Representativity of the diary corpus strongly depends on balanced gender, age, social class and regional coverage. Further methodological decisions arise from different diary writing practices, prompting questions if such different writings is the same phenomenon of writing – “daily routine” vs “event triggered” diary (Lejeune, 34), “journal” vs “autobiographical style diary” all are joined in a corpus under the label of diary. Representativity is further mediated by the profile of persons who are submitting the diaries to corpus. Who are submitters of the diaries – authors, heirs, librarians, citizen historians – and how does that correlate with the content of diaries? What of the surviving materials because of their content are not donated to the corpus? Lynn Z. Bloom makes a distinction between “truly private diaries in contradistinction to those of private diaries intended as public documents” (Bloom, 27). Some researchers go further and note that a “truly private diary” should never be seen by other eyes and authors should better destroy their diaries (Shiffman, 101). And then there is a tradition of self-writing, coming from the field of autobiographies, where the narrator functions as an “autobiographical I”, and is usually cast in a good light, with a potential of publication looming in the mind of the writer (Heehs, 7). A closer look at the diary profiles in the Autobiography Collection reveals that all the diary types mentioned above are present, as well as interesting borderline cases, but not all diary types are represented in proportionally similar parts.

Decisions of corpus curators on borderline self-writing items also influences the final outlook of the corpus. The reluctance to decline potentially precious materials is countered by a need to maintain the conceptual integrity of the corpus.
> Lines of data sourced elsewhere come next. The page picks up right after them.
(** * eopf-safe-2-healpix: the notebook's helper code, embedded in Rocq

    The notebook [src/notebook/cdse-stac-eopf-to-zarr.ipynb] defines a
    connection holder ([S3Connector]), a URI-to-key transform
    ([extract_s3_path_from_url]), the download of one object
    ([get_product]) and a recursive copy of an S3 prefix to a local
    directory ([download]); its cells then fetch a product and name the
    Zarr store to convert it to.  This file embeds those pieces, together
    with the parts of the Python standard library they call ([str]
    methods, [urllib.parse], [posixpath]), and models the object store,
    the POSIX file system and the standard output they act on. *)

From Stdlib Require Import String Ascii List Bool Arith Lia.
From stdpp Require Import gmap strings list.

Open Scope string_scope.
Open Scope list_scope.
Open Scope nat_scope.

(** ** Python exceptions that the modelled code can raise *)

Inductive exn : Type :=
| FileNotFoundError (msg : string)
| ValueError (msg : string)
| FileExistsError (path : string)
| NotADirectoryError (path : string)
| IsADirectoryError (path : string)
| OSError (path : string)
| ClientError (msg : string).

(** Fallible pure code: [inl e] is "raise e", [inr v] is "return v". *)
Definition result (A : Type) : Type := exn + A.

Definition rbind {A B} (r : result A) (k : A -> result B) : result B :=
  match r with
  | inl e => inl e
  | inr v => k v
  end.

(** ** Python [str] methods *)

Module Str.

Definition chr_in (c : ascii) (cs : string) : bool :=
  existsb (Ascii.eqb c) (list_ascii_of_string cs).

(** [s.startswith(p)] *)
Fixpoint startswith (s p : string) {struct p} : bool :=
  match p with
  | EmptyString => true
  | String a p' =>
      match s with
      | EmptyString => false
      | String b s' => Ascii.eqb a b && startswith s' p'
      end
  end.

(** [s.endswith(suf)]: [suf] is [s] itself or a suffix of its tail. *)
Fixpoint endswith (s suf : string) : bool :=
  if String.eqb s suf then true
  else match s with
       | EmptyString => false
       | String _ s' => endswith s' suf
       end.

(** [s[:n]] and [s[n:]] for a non-negative index [n]. *)
Fixpoint take (n : nat) (s : string) : string :=
  match n, s with
  | S n', String c s' => String c (take n' s')
  | _, _ => EmptyString
  end.

Fixpoint drop (n : nat) (s : string) : string :=
  match n, s with
  | S n', String _ s' => drop n' s'
  | _, _ => s
  end.

(** [s[i:j]] for non-negative indices. *)
Definition slice (s : string) (i j : nat) : string := take (j - i) (drop i s).

(** [s.find(c)] for a one-character [c]; Python's [-1] is [None]. *)
Fixpoint find (c : ascii) (s : string) : option nat :=
  match s with
  | EmptyString => None
  | String a s' =>
      if Ascii.eqb a c then Some 0
      else match find c s' with
           | Some i => Some (S i)
           | None => None
           end
  end.

(** [s.find(c, start)] *)
Definition find_from (c : ascii) (start : nat) (s : string) : option nat :=
  if String.length s <? start then None
  else match find c (drop start s) with
       | Some i => Some (start + i)
       | None => None
       end.

(** [s.rfind(c) + 1]: the index just after the last [c], [0] when there
    is none (Python's [-1 + 1]). *)
Fixpoint rfind1 (c : ascii) (s : string) : nat :=
  match s with
  | EmptyString => 0
  | String a s' =>
      match rfind1 c s' with
      | 0 => if Ascii.eqb a c then 1 else 0
      | S i => S (S i)
      end
  end.

(** [s.lstrip(cs)]: drop leading characters that satisfy [p]. *)
Fixpoint lstrip_by (p : ascii -> bool) (s : string) : string :=
  match s with
  | EmptyString => EmptyString
  | String a s' => if p a then lstrip_by p s' else s
  end.

Definition lstrip (cs : string) (s : string) : string :=
  lstrip_by (fun a => chr_in a cs) s.

(** [s.rstrip(c)] for a one-character [c]. *)
Fixpoint rstrip (c : ascii) (s : string) : string :=
  match s with
  | EmptyString => EmptyString
  | String a s' =>
      match rstrip c s' with
      | EmptyString => if Ascii.eqb a c then EmptyString else String a EmptyString
      | r => String a r
      end
  end.

(** [s.replace(c, "")] for a one-character [c]. *)
Fixpoint remove (c : ascii) (s : string) : string :=
  match s with
  | EmptyString => EmptyString
  | String a s' => if Ascii.eqb a c then remove c s' else String a (remove c s')
  end.

(** [s.split(c)] for a one-character separator: never the empty list. *)
Fixpoint split (c : ascii) (s : string) : list string :=
  match s with
  | EmptyString => [EmptyString]
  | String a s' =>
      if Ascii.eqb a c then EmptyString :: split c s'
      else match split c s' with
           | h :: t => String a h :: t
           | [] => [String a EmptyString]
           end
  end.

(** [c.join(xs)] *)
Fixpoint join (c : string) (xs : list string) : string :=
  match xs with
  | [] => EmptyString
  | [x] => x
  | x :: xs' => x +:+ c +:+ join c xs'
  end.
(** * Outbound message pipeline of signalmeow ([pkg/signalmeow/sending.go])

    A shallow embedding of the sending code and the properties of its
    padding codec, sender-certificate cache, per-device encryptor, retry
    controller and single-recipient fan-out.

    Conventions.
    - Go slices of bytes are [list byte]; slice lengths and indices are [nat]
      (a Go slice is shorter than 2^48 elements, so the 64-bit [int]
      arithmetic on lengths in [addPadding] never wraps).
    - Other Go integers are [Z]; conversions between [int] and [uint] are
      written out with their wrap-around.
    - A Go [error] value is an [error]; a nil error is [None]. *)

From Stdlib Require Import ZArith Lia.
From Stdlib.Strings Require Import Byte Ascii String.
From stdpp Require Import base list strings gmap.

Open Scope Z_scope.
Open Scope list_scope.

(** ** Errors *)

(** [fmt.Errorf] with integer arguments, [fmt.Errorf] wrapping another error
    with [%w], [errors.New], and errors produced outside this file. *)
Inductive error : Type :=
  | Errorf (format : string) (args : list Z)
  | Wrapf (format : string) (inner : error)
  | ErrorsNew (msg : string)
  | External (code : N).

(** A Go result pair [(value, error)] in which exactly one side is set. *)
Inductive result (A : Type) : Type :=
  | Ok (a : A)
  | Err (e : error).
Arguments Ok {A} a.
Arguments Err {A} e.
(** C6: after a successful [inline_name], on a closed store whose
    assignments have nodes for values and whose table fits the tree.  Every
    object that was there has its fields as before, except that each
    reference to the name, under its parent, has given way to the copy made
    for it.  Each copy is a node that did not exist when it was made, refers
    only to such nodes, and has the tree the value had at that moment.  The
    assignment is taken out of its parent when it has one target; otherwise
    its targets are the former ones without those that are the name.  And
    [y] inlined in [x = y = z = 1; a = x + y] gives [x = z = 1; a = x + 1]. *)
Theorem inline_name_rewrites :
  (forall (analyze : nat -> heap -> Scope.scope) (astlib : string)
          (t : nat) (name : string) (h h' : heap) (entry : Scope.name_entry),
      Scope.names (analyze t h) !! name = Some entry ->
      closed h = true ->
      values_are_nodes h = true ->
      fits h (analyze t h) (Scope.reads entry) = true ->
      Inline.inline_name analyze astlib t name h = (Ret tt, h') ->
      let sc := analyze t h in
      let refs := Scope.reads entry in
      exists (d a j : nat) (h1 : heap) (cs : list value),
        Scope.definition entry = Some d
        /\ Scope.parent sc d = Some a
        /\ Inline.getattr a "value" h = (Ret (VRef j), h)
        /\ Inline.replace_reads sc (VRef j) refs h = (Ret tt, h1)
        /\ length cs = length refs
        /\ (forall i o,
               h !! i = Some o ->
               h1 !! i
               = Some (AstUtils.set_fields
                         (subst_fields (under sc i (combine refs cs)) (fields o))
                         o))
        /\ (forall k r,
               refs !! k = Some r ->
               let hk := snd (Inline.replace_reads sc (VRef j) (take k refs) h) in
               exists c,
                 cs !! k = Some (VRef c)
                 /\ length hk <= c
                 /\ (forall fuel, reify fuel h' (VRef c) = reify fuel hk (VRef j))
                 /\ upper (length hk) h')
        /\ exists o tgts,
            h1 !! a = Some o
            /\ assoc "targets" (fields o) = Some (VList tgts)
            /\ if Nat.eqb (length tgts) 1
               then h' = AstUtils.remove_child (Scope.parent sc a) a h1
               else h' = <[a := AstUtils.set_fields
                                  (assoc_set "targets"
                                     (VList (List.filter
                                               (fun tgt =>
                                                  negb (is_named h1 name tgt))
                                               tgts))
                                     (fields o)) o]> h1)
  /\ (let run := Inline.inline_name (fun _ _ => Examples.chained_scope) "ast"
                                    0 "y" Examples.chained_tree in
      fst run = Ret tt
      /\ reify 8 (snd run) (VRef 0) = reify 8 Examples.chained_expected (VRef 0)).
Proof.
  split; [| split; reflexivity].
  intros analyze astlib t name h h' entry Hname Hc Hv Hfit Hrun. cbv zeta.
  unfold Inline.inline_name, bind at 1, get in Hrun. rewrite Hname in Hrun.
  set (sc := analyze t h) in *. set (refs := Scope.reads entry) in *.
  destruct (Scope.definition entry) as [d|]; [| discriminate].
  simpl in Hrun.
  destruct (negb (isinstance h d "Name")); [discriminate |].
  destruct (Scope.parent sc d) as [a|] eqn:Hpa; [| discriminate].
  simpl in Hrun.
  destruct (negb (isinstance h a "Assign")) eqn:Ha; [discriminate |].
  apply negb_false_iff in Ha.
  destruct (assign_value_node h a Hv Hc Ha) as (j & Hval & Hj).
  unfold bind at 1 in Hrun. rewrite Hval in Hrun.
  destruct (negb (Inline.opt_isinstance h (Scope.parent sc a) "Module")) eqn:Hm;
    [discriminate |].
  apply negb_false_iff in Hm.
  unfold bind at 1 in Hrun. rewrite check_reads_outcome in Hrun.
  destruct (existsb (Inline.is_store h) refs); [discriminate |].
  unfold bind at 1 in Hrun. rewrite replace_reads_rewritten in Hrun.
  set (h1 := rewritten sc j h refs) in *.
  assert (Halt : a < length h).
  { unfold isinstance in Ha. destruct (h !! a) eqn:E; [| discriminate].
    eapply lookup_lt_Some. exact E. }
  assert (Hplt : match Scope.parent sc a with
                 | Some p => p < length h
                 | None => True
                 end).
  { destruct (Scope.parent sc a) as [p|]; [| exact I]. simpl in Hm.
    unfold isinstance in Hm. destruct (h !! p) eqn:E; [| discriminate].
    eapply lookup_lt_Some. exact E. }
  destruct (remove_assignment_cells sc name a h h1 h' Hrun Halt Hplt)
    as [Hlen' Hcells'].
  destruct (fits_ready h sc refs Hc Hfit) as [Hready Hnd].
  destruct (rewritten_facts sc (length h) j Hj refs h Hready Hnd)
    as (Hc1 & Hlen1 & Hu1 & _ & _ & Hlow & Hcopies).
  fold h1 in Hc1, Hlen1, Hu1, Hlow, Hcopies.
  exists d, a, j, h1, (copies sc j h refs).
  split; [reflexivity |]. split; [exact Hpa |]. split; [exact Hval |].
  split; [apply replace_reads_rewritten |].
  split; [apply copies_length |]. split; [exact Hlow |].
  split; [| now apply remove_assignment_result].
  intros k r Hk. cbv zeta. rewrite replace_reads_rewritten. simpl.
  destruct (Hcopies k r Hk) as (Hck & Hlt & Hreify & Hupper).
  set (hk := rewritten sc j h (take k refs)) in *.
  assert (Hhk : length h <= length hk) by apply rewritten_length.
  exists (j + length hk). split; [exact Hck |]. split; [lia |]. split.
  - intros fuel. rewrite <- Hreify.
    apply (reify_stable (length h) h1 h'); try assumption.
    + intros i Hi _. apply Hcells'. exact Hi.
    + simpl. apply Nat.leb_le. lia.
    + simpl. apply Nat.ltb_lt. exact Hlt.
  - intros i o Hi Ho. rewrite Hcells' in Ho by lia. eapply Hupper; eassumption.
Qed.
(* ===== verification/GoRuntime.v ===== *)
(** * The Go runtime the server relies on

    Machine integers, slice allocation, [fmt] verbs and time, as the modelled code
    uses them; and the interface to the world outside the program (clock, random
    source, uuid package, map iteration order), a class whose laws are the documented
    behaviour the code relies on. *)

From Stdlib Require Import ZArith Lia Ascii.
From S2P Require Import Prelude.
Local Open Scope Z_scope.

(** ** Machine integers *)
Definition wrap (bits z : Z) : Z :=
  (z + 2 ^ (bits - 1)) mod 2 ^ bits - 2 ^ (bits - 1).
(** [int32(x)] and the results of [int] (64-bit) arithmetic. *)
Definition int32 (z : Z) : Z := wrap 32 z.
Definition int64 (z : Z) : Z := wrap 64 z.
Definition in_int32 (z : Z) : Prop := - 2 ^ 31 ≤ z < 2 ^ 31.

Lemma int32_id z : in_int32 z → int32 z = z.
Proof.
  unfold in_int32, int32, wrap. change (32 - 1) with 31. intros ?.
  rewrite Z.mod_small; lia.
Qed.

Lemma int64_id z : - 2 ^ 63 ≤ z < 2 ^ 63 → int64 z = z.
Proof.
  unfold int64, wrap. change (64 - 1) with 63. intros ?.
  rewrite Z.mod_small; lia.
Qed.

(** ** Slices: [make([]byte, n)] panics on a negative length. *)
Definition go_make {W S} (n : Z) : M W S bytes :=
  if n <? 0 then go_panic "runtime error: makeslice: len out of range"
  else mret (replicate (Z.to_nat n) Byte.x00).

Lemma wp_go_make {W S} n (Q : bytes → W → S → Prop) w s :
  0 ≤ n → Q (replicate (Z.to_nat n) Byte.x00) w s → wp (go_make n) Q w s.
Proof.
  intros ??. unfold go_make. destruct (Z.ltb_spec n 0); [lia|]. by apply wp_ret.
Qed.

(** ** Formatting verbs *)
Definition fmt_d (z : Z) : string := pretty z.

Definition hex_digit (d : Z) : Ascii.ascii :=
  Ascii.ascii_of_nat (Z.to_nat (if d <? 10 then 48 + d else 55 + d)).
Fixpoint hex_digits (fuel : nat) (z : Z) (acc : string) : string :=
  match fuel with
  | O => acc
  | S fuel =>
      if z =? 0 then acc
      else hex_digits fuel (z / 16) (String (hex_digit (z mod 16)) acc)
  end.
Fixpoint zeros (n : nat) : string :=
  match n with O => EmptyString | S n => String "0"%char (zeros n) end.
(** [%0<width>X]: the sign comes first and counts in the width. *)
Definition fmt_X (width : nat) (z : Z) : string :=
  let digits := if z =? 0 then "0" else hex_digits (S (Z.to_nat (Z.log2 (Z.abs z)))) (Z.abs z) EmptyString in
  let sign := if z <? 0 then "-" else EmptyString in
  sign +:+ zeros (width - String.length sign - String.length digits) +:+ digits.

Example fmt_X_31 : fmt_X 8 31 = "0000001F". Proof. reflexivity. Qed.
Example fmt_X_neg : fmt_X 8 (-31) = "-000001F". Proof. reflexivity. Qed.
Example fmt_X_tag : fmt_X 6 4325496 = "420078". Proof. reflexivity. Qed.

(** ** Time: nanoseconds since the Unix epoch. *)
Abbreviation Time := Z.
Definition Second : Z := 10 ^ 9.
Definition Minute : Z := 60 * Second.
Definition Hour : Z := 60 * Minute.
(** Go's zero time is the first instant of year 1. *)
Definition zero_time : Time := - 62135596800 * Second.
Definition unix (t : Time) : Z := t / Second.

(** ** The world outside the program *)
Class Runtime (W : Type) := {
  time_Now : W → Time * W;
  (** [crypto/rand.Read] into a buffer of the given length. *)
  rand_Read : nat → W → result bytes * W;
  (** [uuid.New().String()] *)
  uuid_New : W → string * W;
  (** The order in which [range] visits the entries of a map. *)
  map_range : ∀ {A : Type}, list A → W → list A * W;
}.

(** What the code relies on: [rand.Read] never fails (since Go 1.24) and fills the
    buffer; a version 4 UUID is never issued twice; [range] visits every entry once.
    [uuids_issued] is ghost: the UUIDs handed out so far. *)
Class RuntimeLaws (W : Type) `{Runtime W} := {
  uuids_issued : W → gset string;
  time_Now_issued w : uuids_issued w ⊆ uuids_issued (time_Now w).2;
  rand_Read_issued n w : uuids_issued w ⊆ uuids_issued (rand_Read n w).2;
  map_range_issued A (l : list A) w : uuids_issued w ⊆ uuids_issued (map_range l w).2;
  uuid_New_issued w :
    {[ (uuid_New w).1 ]} ∪ uuids_issued w ⊆ uuids_issued (uuid_New w).2;
  rand_Read_fills n w : ∃ bs, (rand_Read n w).1 = Val bs ∧ length bs = n;
  uuid_New_fresh w : (uuid_New w).1 ∉ uuids_issued w;
  map_range_perm A (l : list A) w : (map_range l w).1 ≡ₚ l;
}.

(** Go's clock is monotonic; [clock] is ghost, a time that has passed. *)
Class ClockLaws (W : Type) `{Runtime W} := {
  clock : W → Time;
  time_Now_clock w : clock w ≤ (time_Now w).1 ≤ clock (time_Now w).2;
  rand_Read_clock n w : clock w ≤ clock (rand_Read n w).2;
}.

(** [later w w']: the world may go from [w] to [w']. *)
Definition later {W} `{RuntimeLaws W} (w w' : W) : Prop := uuids_issued w ⊆ uuids_issued w'.

#[export] Instance later_preorder {W} `{RuntimeLaws W} : PreOrder later.
Proof. split; unfold later; repeat intro; set_solver. Qed.

Section world_actions.
Context {W : Type} `{RuntimeLaws W} {S : Type}.

Lemma wp_now (Q : Time → W → S → Prop) w s :
  (∀ t w', later w w' → Q t w' s) → wp (world time_Now) Q w s.
Proof. intros HQ. apply wp_world, HQ, time_Now_issued. Qed.

Lemma wp_rand n (Q : result bytes → W → S → Prop) w s :
  (∀ bs w', later w w' → length bs = n → Q (Val bs) w' s) → wp (world (rand_Read n)) Q w s.
Proof.
  intros HQ. apply wp_world. destruct (rand_Read_fills n w) as (bs & -> & ?).
  apply HQ; [apply rand_Read_issued|done].
Qed.

Lemma wp_uuid (Q : string → W → S → Prop) w s :
  (∀ u w', later w w' → u ∉ uuids_issued w → u ∈ uuids_issued w' → Q u w' s) →
  wp (world uuid_New) Q w s.
Proof.
  intros HQ. apply wp_world. pose proof (uuid_New_issued w).
  apply HQ; [unfold later; set_solver|apply uuid_New_fresh|set_solver].
Qed.

Lemma wp_map_range {A} (l : list A) (Q : list A → W → S → Prop) w s :
  (∀ l' w', later w w' → l' ≡ₚ l → Q l' w' s) → wp (world (map_range l)) Q w s.
Proof. intros HQ. apply wp_world, HQ; [apply map_range_issued|apply map_range_perm]. Qed.
End world_actions.
(* ===== verification/AuditLog.v ===== *)
(** * The audit log (src/internal/audit/audit.go)

    Producers enqueue entries on a channel of 256 and never block; one background
    goroutine moves them to the table.  [Log] and the writer's iteration are separate
    actions, so that their interleavings are sequences of actions. *)

From Stdlib Require Import ZArith Lia Sorting.Sorted.
From S2P Require Import Prelude GoRuntime SQLiteStore.
Local Open Scope Z_scope.
Local Open Scope go_scope.

Record Entry := mkEntry {
  e_ID : Z;
  e_Timestamp : Time;
  e_Source : string;
  e_Operation : string;
  e_ClientID : string;
  e_ObjectUID : string;
  e_ObjectName : string;
  e_Status : string;
  e_Message : string;
  e_RemoteAddr : string;
}.
#[global] Instance Entry_eq_dec : EqDecision Entry.
Proof. solve_decision. Defined.

Definition set_e_ID (id : Z) (e : Entry) : Entry :=
  mkEntry id (e_Timestamp e) (e_Source e) (e_Operation e) (e_ClientID e) (e_ObjectUID e)
    (e_ObjectName e) (e_Status e) (e_Message e) (e_RemoteAddr e).
Definition set_e_Timestamp (t : Time) (e : Entry) : Entry :=
  mkEntry (e_ID e) t (e_Source e) (e_Operation e) (e_ClientID e) (e_ObjectUID e)
    (e_ObjectName e) (e_Status e) (e_Message e) (e_RemoteAddr e).

(** The channel, whether it is closed, whether the writer is done, and the table. *)
Record Logger := mkLogger {
  ch : list Entry;
  ch_closed : bool;
  writer_done : bool;
  audit_log : list Entry;
  next_id : Z;
}.

Definition ch_cap : nat := 256.

Section operations.
Context {W : Type} `{Runtime W} `{!SqlDriver W}.

(** [NewLogger]: the logger, or nil when the table cannot be created. *)
Definition NewLogger {S} : M W S (option Logger) :=
  e ← world sql_exec_err;
  match e with
  | Some _ => mret None
  | None => mret (Some (mkLogger [] false false [] 1))
  end.

(** Sending on a closed channel panics; a full channel drops the entry. *)
Definition Log (entry : Entry) : M W Logger unit :=
  entry ← (if e_Timestamp entry =? zero_time
           then now ← world time_Now; mret (set_e_Timestamp now entry)
           else mret entry);
  a ← get_state;
  if ch_closed a then go_panic "send on closed channel"
  else if (length (ch a) <? ch_cap)%nat
  then put_state (mkLogger (ch a ++ [entry]) (ch_closed a) (writer_done a) (audit_log a) (next_id a))
  else mret tt.

(** One iteration of [for entry := range a.ch]; the loop, and the goroutine, end
    when the channel is closed and empty.  [false] when nothing can be received. *)
Definition writer_step : M W Logger bool :=
  a ← get_state;
  if writer_done a then mret false
  else match ch a with
  | [] =>
      if ch_closed a
      then put_state (mkLogger [] true true (audit_log a) (next_id a));; mret true
      else mret false
  | entry :: rest =>
      e ← world sql_exec_err;
      put_state (match e with
        | Some _ => mkLogger rest (ch_closed a) false (audit_log a) (next_id a)
        | None => mkLogger rest (ch_closed a) false
            (audit_log a ++ [set_e_ID (next_id a) entry]) (next_id a + 1)
        end);;
      mret true
  end.

(** [writer()] run until it blocks or ends; the fuel bounds its iterations. *)
Fixpoint writer (fuel : nat) : M W Logger unit :=
  match fuel with
  | O => mret tt
  | S fuel => more ← writer_step; if more : bool then writer fuel else mret tt
  end.

(** [Close]: close the channel (closing twice panics), wait for the writer. *)
Definition Logger_Close : M W Logger unit :=
  a ← get_state;
  if ch_closed a then go_panic "close of closed channel"
  else
    put_state (mkLogger (ch a) true (writer_done a) (audit_log a) (next_id a));;
    writer (S (length (ch a))).

Definition entry_matches (operation status : string) (e : Entry) : bool :=
  (String.eqb operation EmptyString || String.eqb (e_Operation e) operation) &&
  (String.eqb status EmptyString || String.eqb (e_Status e) status).
(** [ORDER BY id DESC] *)
Definition id_desc (e1 e2 : Entry) : bool := e_ID e2 <=? e_ID e1.
(** [LIMIT l OFFSET o]: a negative limit is no limit, a negative offset is zero. *)
Definition sql_limit {A} (limit offset : Z) (l : list A) : list A :=
  let l := drop (Z.to_nat offset) l in
  if limit <? 0 then l else take (Z.to_nat limit) l.

Definition Query (limit offset : Z) (operation status : string) :
    M W Logger (list Entry * Z) :=
  a ← get_state;
  let rows := filter (λ e, entry_matches operation status e = true) (audit_log a) in
  count ← world (sql_query (λ _ _, true) [Z.of_nat (length rows)]);
  let total := match count with Val (n :: _) => n | _ => 0 end in
  r ← world (sql_query id_desc rows);
  val sorted := r else _err => mret ([], 0);;
  mret (sql_limit limit offset sorted, total).
End operations.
How to categorize different cases of self-writing materials where distinction is not clear-cut, and what to do with materials where several autobiographical self-writing styles are mixed, e.g., memories followed by diary. Oftentimes, due to limited resources the digitization (scanning, transcribing) cannot be done instantly to all donated items. Then prioritization of what to transcribe first, and what remains undigitized for the time being, also influences the composition of the digital corpus which is already used by researchers.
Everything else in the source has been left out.